■ **Task directions**
Restate word for word the lines of the records below, starting at the line that contains "#[local] Existing Instance Ledger.LedgerService." and ending at the line that contains "w_faults w = [] -> uuid_column", with both of those lines included and nothing else.

■ **Data section**
(* ===== verification/BetFlow.v ===== *)
(** * What each bet operation does

    The functional contracts of [Bets] against the internal ledger with a
    healthy database: placing a bet, cancelling, cashing out, settling a round
    and voiding, each on every branch; and the runs, with a lost
    acknowledgement or a failed credit, in which a contract does not survive a
    fault. *)

From Stdlib Require Import QArith.
From S2P Require Import Prelude Effects Js Money Schema Wallet Ledger AuditLog OperatorConfig Bets BetSafety.

Open Scope Z_scope.

#[local] Set Warnings "-clear-no-such-hyp".

Module BetFlow.
Import Bets.
#[local] Existing Instance Ledger.LedgerService.

(** ** Healthy runs *)

(** [w] is [w0] but for the process's memory, with the database healthy. *)
Definition calm (w0 w : world) : Prop := tables_eq w0 w /\ w_faults w = [] /\ w_now w = w_now w0.

(** A step that keeps the database healthy and its tables as they are. *)
Definition quiet (w w' : world) : Prop :=
  tables_eq w w' /\ (w_faults w = [] -> w_faults w' = []) /\ w_now w' = w_now w.

#[local] Instance quiet_preorder : PreOrder quiet.
Proof.
  split; [by intros w|]. intros x y z (T1 & F1 & N1) (T2 & F2 & N2).
  split; [by etrans|]. split; [auto|congruence].
Qed.
(** *** Erasing nobody *)

(** A player the operator does not have is not found, and nothing changes: of
    another operator or of nobody, the answer is the same. *)
Lemma unknown_player_not_found op playerId body w :
  w_faults w = [] -> uuid_column (Keys.uuid_string op) = Some op ->
  (1 <= String.length playerId <= 256)%nat -> is_Some (eraseSchema body) ->
  DataErasure.resolved hmac256 process_env (Keys.uuid_string op) playerId op w = [] ->
  run (erase op playerId body) w = (Raise (NotFound "player_not_found"), w).
Proof using Type.
  intros Hf Hc Hl [[c r] Hb] Hnone. unfold erase.
  rewrite (proj2 (Nat.ltb_ge _ _)), (proj2 (Nat.ltb_ge _ _)), Hb by lia. cbn [orb].
  rewrite run_bind. unfold DataErasure.anonymizePlayer. rewrite run_bind. cbn [e_operatorId e_playerId].
  by rewrite (DataErasure.run_resolve _ _ _ _ op), Hnone by done.
Qed.

Lemma erased_somebody op playerId body w r w' :
  run (erase op playerId body) w = (Ok r, w') -> usersAffected r <> 0.
Proof using Type.
  unfold erase. destruct (_ || _); [done|]. destruct (eraseSchema body) as [[c rs]|]; [|done].
  intros (res & w1 & _ & E)%run_bind_ok. destruct (Z.eqb_spec (usersAffected res) 0); [done|].
  rewrite run_ret in E. by injection E as <- _.
Qed.

(** ** What a key can do *)

Context (HT : ThrottlerLaws).

Lemma throttle_reads r : steps_in tables_eq (Throttle.within_budget r).
Proof using HT. unfold Throttle.within_budget. apply steps_bind; [apply throttle_pure|]. intros []; steps. Qed.

Lemma reads_parsed {A} (x : string + A) : steps_in tables_eq (parsed x).
Proof using Type. unfold parsed. steps. Qed.
Lemma reads_db {A} (f : world -> res A * world) : (forall w, (f w).2 = w) -> steps_in tables_eq (db f).
Proof using Type. intros Hf. apply steps_db; [apply _|]. intros w. by rewrite Hf. Qed.

Lemma reads_text id : steps_in tables_eq (bet_findUnique_text id).
Proof using Type. unfold bet_findUnique_text. apply reads_db. intros w. by repeat case_match. Qed.
#[local] Hint Resolve reads_parsed reads_text : vr_steps.

Lemma reads_transaction q : steps_in tables_eq (find_transaction q).
Proof using Type. unfold find_transaction. destruct q; first [apply reads_text | apply reads_db; intros w; by repeat case_match]. Qed.
#[local] Hint Resolve reads_transaction : vr_steps.

(** The handlers a read key opens only read. *)
Lemma read_handlers operatorId r : requireWrite r = false -> steps_in tables_eq (handle operatorId r).
Proof using Type.
  destruct r; cbn [requireWrite handle]; try discriminate; intros _;
    unfold summary, daily, bets, check_cursor, transactionStatus, auditEvents; steps.
Qed.

(** C17: A read key never writes.  Whatever the route, the request and the
    failures: unless the request carries a key that matches the operator's write
    hash, every table is left as it was, and a route that moves money, ends
    sessions or erases a player answers with an error. *)
Theorem read_keys_never_write (req : request) (r : route) (w : world)
    (Hkey : forall n, ~ Guard.authorized sha256 hmac256 process_env true req w n) :
  tables_eq w (run (serve req r) w).2 /\
  (requireWrite r = true -> exists e, (run (serve req r) w).1 = Raise e).
Proof using HT.
  unfold serve. rewrite run_bind.
  pose proof (run_steps_in _ _ w (throttle_reads (mk_throttle (Throttle.ip_tracker req) "" (Throttle.global_limit process_env) (Throttle.global_ttl process_env)))) as T0.
  change (Throttle.within_budget _) with (Throttle.ipThrottle process_env req) in T0.
  destruct (run (Throttle.ipThrottle process_env req) w) as [[[]|e] w0]; [|by eauto]. cbn [snd] in T0. rewrite run_bind.
  pose proof (run_steps_in _ _ w0 (Guard.canActivate_reads sha256 hmac256 process_env (requireWrite r) req)) as T1.
  destruct (run (Guard.canActivate _ _ _ _ req) w0) as [[n|e] w1] eqn:Eg; cbn [snd] in T1.
  2: { split; [by etrans|by eauto]. }
  destruct (requireWrite r) eqn:Ew.
  { exfalso. apply Guard.canActivate_sound in Eg. apply (Hkey n). unfold Guard.authorized in *.
    unfold tables_eq in T0. destruct_and!. by match goal with E : w_operators w0 = _ |- _ => rewrite <- E end. }
  split; [|done]. etrans; [exact T0|]. etrans; [exact T1|]. apply (run_steps_in tables_eq (_ ← _; _)).
  apply steps_bind; [apply throttle_reads|]. intros []. by apply read_handlers.
Qed.
End controllers.


(** *** A concrete operator *)

#[local] Instance unlimited : Throttler := fun _ => mret true.
Lemma unlimited_laws : ThrottlerLaws.
Proof. intros r. apply steps_ret. Qed.
#[local] Existing Instance two_operators.
#[local] Instance no_collation : Collation := fun _ _ => 0.

Definition keyed_operator : operator :=
  mk_operator true true "launch" ["USD"%string] None [] None None (Some "sha256:readsecret"%string) (Some "sha256:writesecret"%string) "casino" "Casino" None None.
Definition api_world : world := set_operators {[ 7%N := keyed_operator ]} empty_world.
Definition bearing (token : string) : request :=
  mk_request (fun h => if eqb_str h "authorization" then Some (One ("Bearer " +:+ token)%string) else None) (Some "10.0.0.1"%string) None.
Definition read_key : string := ("vrk_" +:+ Keys.uuid_string 7 +:+ ".readsecret")%string.
Definition ask_api (token : string) (r : route) : prog world answer :=
  serve (fun s => s) (fun s _ => s) (fun _ => None) (fun _ => 0) (fun _ => "x"%string) (fun _ => None) Ledger.LedgerService (bearing token) r.

(** The read key opens a report, and erases nobody. *)
Lemma read_keys_never_write_witness :
  (exists n rows, (run (ask_api read_key (GetAuditEvents [])) api_world).1 = Ok (AAudit n rows)) /\
  tables_eq api_world (run (ask_api read_key (PostErase "alice" None)) api_world).2 /\
  exists e, (run (ask_api read_key (PostErase "alice" None)) api_world).1 = Raise e.
Proof.
  split; [exists 0, []; vm_compute; reflexivity|].
  destruct (read_keys_never_write (fun s => s) (fun s _ => s) (fun _ => None) (fun _ => 0) (fun _ => "x"%string) (fun _ => None)
    Ledger.LedgerService unlimited_laws (bearing read_key) (PostErase "alice" None) api_world) as [Ht He].
  - intros n (p & o & h & Hp & Hn & Ho & Hh & Hv & _). vm_compute in Hp. injection Hp as <-.
    vm_compute in Hn. injection Hn as <-. vm_compute in Ho. injection Ho as <-. vm_compute in Hh. injection Hh as <-.
    vm_compute in Hv. discriminate Hv.
  - split; [exact Ht|]. by apply He.
Defined.
End OperatorApi.
Lemma blind_commit : blind (Fairness.getCurrentCommit sha256).
Proof using Type.
  apply blind_get; [done|]. intros [c|]; [|apply blind_ret]. apply blind_get; [intros w; apply revealed_count_veiled|].
  intros n. apply blind_get; [done|]. intros; apply blind_ret.
Qed.

Lemma blind_epochSeeds epoch : blind (epochSeeds epoch).
Proof using Type.
  unfold epochSeeds. destruct (js_Number epoch) as [| |q]; [apply blind_raise..|].
  destruct (js_isInteger _ && _); [|apply blind_raise]. destruct (_ <=? _); [apply blind_raise|].
  apply blind_bind; [|intros []; [apply blind_ret|apply blind_raise]].
  apply blind_get; [done|]. intros [c|]; [|apply blind_ret]. apply blind_get; [|intros; apply blind_ret].
  intros w. f_equal. apply filter_veiled.
  - intros s. by destruct (veil_seed_fields (w_seeds w) s) as (_ & -> & _ & -> & _).
  - intros s [_ Hs]%andb_true_iff. apply revealed_open. by destruct (sd_revealedAt s).
Qed.

Lemma blind_prev s w {A} (k : option string -> prog world A) : s ∈ w_seeds w -> is_Some (sd_revealedAt s) ->
  (forall o, blind (k o)) -> blind_at (o ← prev_seed s; k o) w.
Proof using Type.
  intros Hs Hr Hk. unfold prev_seed. destruct (1 <=? sd_chainIndex s); [|by apply Hk].
  unfold db_get. apply (blind_read (fun w => Ok (option_map sd_seed (List.find (at_index (sd_chainId s) (sd_chainIndex s - 1)) (w_seeds w))))).
  intros fs. cbv zeta. cbn [w_seeds veil set_faults set_rounds set_seeds]. rewrite find_veiled.
  2: { intros t. unfold at_index. by destruct (veil_seed_fields (w_seeds w) t) as (_ & -> & -> & _). }
  destruct (List.find _ (w_seeds w)) as [t|] eqn:Ef; cbn [option_map]; [|apply Hk].
  apply List.find_some in Ef as [_ Ef]. rewrite (before_open _ t s) by done. apply Hk.
Qed.

Lemma blind_round id : blind (round hmac_sha256 sha256 id).
Proof using Type.
  unfold round, round_with_seed. destruct (uuid_column id) as [n|]; [|apply blind_raise].
  intros w. apply blind_read. intros fs. cbv zeta. generalize (set_faults fs w). clear w fs. intros w.
  change (w_rounds (veil w)) with (veil_round (w_seeds w) <$> w_rounds w).
  change (w_seeds (veil w)) with (List.map (veil_seed (w_seeds w)) (w_seeds w)).
  change (find_chain ?x (veil w)) with (find_chain x w).
  rewrite lookup_fmap. destruct (w_rounds w !! n) as [r|]; cbn [fmap option_fmap option_map]; [|done].
  destruct (veil_round_fields (w_seeds w) r) as (E1 & E2 & E3 & _). rewrite E2, find_veiled.
  2: { intros s. by destruct (veil_seed_fields (w_seeds w) s) as (-> & _). }
  destruct (List.find _ (w_seeds w)) as [s|] eqn:Ef; cbn [option_map]; [|done].
  destruct (veil_seed_fields (w_seeds w) s) as (_ & F2 & _ & F4 & _). rewrite F2.
  change (find_chain (sd_chainId s) (veil w)) with (find_chain (sd_chainId s) w).
  destruct (find_chain (sd_chainId s) w) as [c|]; [|done]. rewrite F4.
  destruct (sd_revealedAt s) as [t|] eqn:Er; [|by rewrite E1, E3].
  rewrite (revealed_open _ s) by (by rewrite Er).
  assert (veil_round (w_seeds w) r = r) as ->.
  { unfold veil_round, is_revealed. rewrite Ef, Er. by rewrite orb_true_r. }
  apply blind_prev; [|by rewrite Er|].
  - apply List.find_some in Ef as [Ef _]. by apply list_elem_of_In.
  - intros o. destruct (c_salt c); [|apply blind_raise]. destruct (_.1); [apply blind_ret|apply blind_raise].
Qed.

(** The routes that say something about rounds and seeds. *)
Inductive public_route := GetRound (id : string) | GetHistory | GetCommit | GetEpochs | GetEpochSeeds (epoch : string).
Inductive public_answer :=
| ARound (a : round_answer) | AHistory (rows : list (uuid * Z * Z)) | ACommit (c : option Fairness.commit_info)
| AEpochs (l : list Fairness.epoch_info) | ASeeds (d : Fairness.seed_dump).

Definition public (r : public_route) : prog world public_answer :=
  match r with
  | GetRound id => a ← round hmac_sha256 sha256 id; mret (ARound a)
  | GetHistory => a ← rounds_history; mret (AHistory a)
  | GetCommit => a ← Fairness.getCurrentCommit sha256; mret (ACommit a)
  | GetEpochs => a ← Fairness.listEpochs sha256; mret (AEpochs a)
  | GetEpochSeeds epoch => a ← epochSeeds epoch; mret (ASeeds a)
  end.

End routes.

(** *** A concrete database *)

#[local] Existing Instance two_operators.

Definition sample_hmac (key : list Z) (_ : string) : string := match key with [] => "ffffffffffffff" | _ => "0fffffffffffff" end.
Definition sample_sha (_ : list Z) : string := "aa"%string.
Definition sample_round (id seedId : uuid) (crash : Z) (st : phase) : Schema.round :=
  mk_round id seedId 0 crash st 0 None None None None 5.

■ **Your response**
#[local] Existing Instance Ledger.LedgerService.

(** ** Healthy runs *)

(** [w] is [w0] but for the process's memory, with the database healthy. *)
Definition calm (w0 w : world) : Prop := tables_eq w0 w /\ w_faults w = [] /\ w_now w = w_now w0.

(** A step that keeps the database healthy and its tables as they are. *)
Definition quiet (w w' : world) : Prop :=
  tables_eq w w' /\ (w_faults w = [] -> w_faults w' = []) /\ w_now w' = w_now w.

#[local] Instance quiet_preorder : PreOrder quiet.
Proof.
  split; [by intros w|]. intros x y z (T1 & F1 & N1) (T2 & F2 & N2).
  split; [by etrans|]. split; [auto|congruence].
Qed.
(** *** Erasing nobody *)

(** A player the operator does not have is not found, and nothing changes: of
    another operator or of nobody, the answer is the same. *)
Lemma unknown_player_not_found op playerId body w :
  w_faults w = [] -> uuid_column (Keys.uuid_string op) = Some op ->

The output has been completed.